Research
Using human and animal movements to teach robots to dribble a ball and simulating humanoid characters to carry boxes and play soccer
Humanoid character who learns to traverse an obstacle course through trial and error, which can lead to idiosyncratic solutions. Hess, et al. “Emergence of Movement Behaviors in Rich Environments” (2017).
Five years ago, we took on the challenge of teaching a fully articulated humanoid character cross obstacle courses. This demonstrated what reinforcement learning (RL) can achieve through trial and error, but also highlighted two challenges in solving embodied intelligence:
- Reusing previously learned behaviors: A significant amount of data was needed to “unstick” the agent. Without any initial knowledge of what force to apply to each joint, the agent began by randomly twitching the body and rapidly falling to the ground. This problem could be mitigated by reusing previously learned behaviors.
- Temperamental behaviors: When the agent finally learned to navigate obstacle courses, it did so with unnatural (although entertaining) motion patterns that would be impractical for applications such as robotics.
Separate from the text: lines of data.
(** The only panics of the lock routines: [acquire] stops exactly the
    hart that already holds the lock, [release] a hart that does not hold
    it, and the checks of [pop_off] never fail. *)
Theorem spinlock_panics s h :
  reachable s ->
  match h_pc (harts s h) with
  | PanicAcquire lk => lk ∈ h_held (harts s h)
  | PanicRelease lk => lk ∉ h_held (harts s h)
  | PanicPop => False
  | _ => True
  end.
Proof.
  intros Hr. pose proof (inv_reachable s Hr) as HI. hart_facts s h. by destruct (h_pc (harts s h)).
Qed.

(** ** The theorems on two harts, hart 0 holding lock 5 and hart 1 spinning *)

Module SpinlockWitness.

Definition boot : sys := mkSys (fun _ => mkHart true 0 false Run [] 0) (fun _ => mkLock 0 None).

Lemma boot_reachable : reachable boot.
Proof. apply reach_init. split; [done|]. intros h. done. Qed.

(** Hart [h] runs [n] instructions of the lock routine it is in. *)
Lemma run_exec n : forall s h s', reachable s ->
  (fix go n s := match n with O => Some s | S n => match exec s h with Some s => go n s | None => None end end) n s = Some s' ->
  reachable s'.
Proof.
  induction n as [|n IH]; intros s h s' Hr E; [by injection E as <-|].
  destruct (exec s h) as [s1|] eqn:E1; [|discriminate]. apply (IH s1 h); [|done].
  apply (reach_step s); [done|]. by apply (Step_exec s h).
Qed.

Definition start (h lk : nat) (s : sys) : sys :=
  mkSys (<[h := at_pc (AcqLocked lk) (push_off (harts s h))]> (harts s)) (locks s).

Definition held_state : sys :=
  match exec (start 0 5 boot) 0 with
  | Some s1 => match exec s1 0 with
               | Some s2 => match exec s2 0 with Some s3 => s3 | None => boot end
               | None => boot
               end
  | None => boot
  end.

Lemma held_reachable : reachable held_state.
Proof.
  apply (run_exec 3 (start 0 5 boot) 0); [|reflexivity].
  apply (reach_step boot); [apply boot_reachable|]. by apply (Step_acquire boot 0 5).
Qed.

Lemma spinlock_mutex_witness : inside held_state 0 5 /\ ~ inside held_state 1 5.
Proof.
  assert (H0 : inside held_state 0 5) by (left; vm_compute; left).
  split; [exact H0|]. intros H1.
  pose proof (spinlock_mutex held_state 5 0 1 held_reachable H0 H1) as E. discriminate E.
Defined.

Lemma spinlock_view_witness : holding held_state 0 5 = true /\ h_noff (harts held_state 0) = 1.
Proof.
  destruct (spinlock_view held_state 0 5 held_reachable eq_refl) as ([_ H] & _ & Hn & _).
  split; [apply H; vm_compute; left|exact Hn].
Defined.

(** Hart 0 acquiring lock 5 a second time panics. *)
Definition again : sys :=
  match exec (start 0 5 held_state) 0 with
  | Some s1 => match exec s1 0 with Some s2 => s2 | None => boot end
  | None => boot
  end.

Lemma spinlock_panics_witness : h_pc (harts again 0) = PanicAcquire 5 /\ 5%nat ∈ h_held (harts again 0).
Proof.
  split; [reflexivity|].
  apply (spinlock_panics again 0). apply (run_exec 2 (start 0 5 held_state) 0); [|reflexivity].
  apply (reach_step held_state); [apply held_reachable|]. by apply (Step_acquire held_state 0 5).
Defined.
End SpinlockWitness.
End Spinlock.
Here, we describe a solution to both challenges called neural probabilistic motor primitives (NPMP), involving supervised learning with human and animal-derived movement patterns, and discuss how this approach is used in Soccer Paper Humanoid, published today in Science Robotics.
We also discuss how this same approach enables full-body humanoid manipulation by vision, such as a humanoid carrying an object, and real-world robotic control, such as a robot dribbling a ball.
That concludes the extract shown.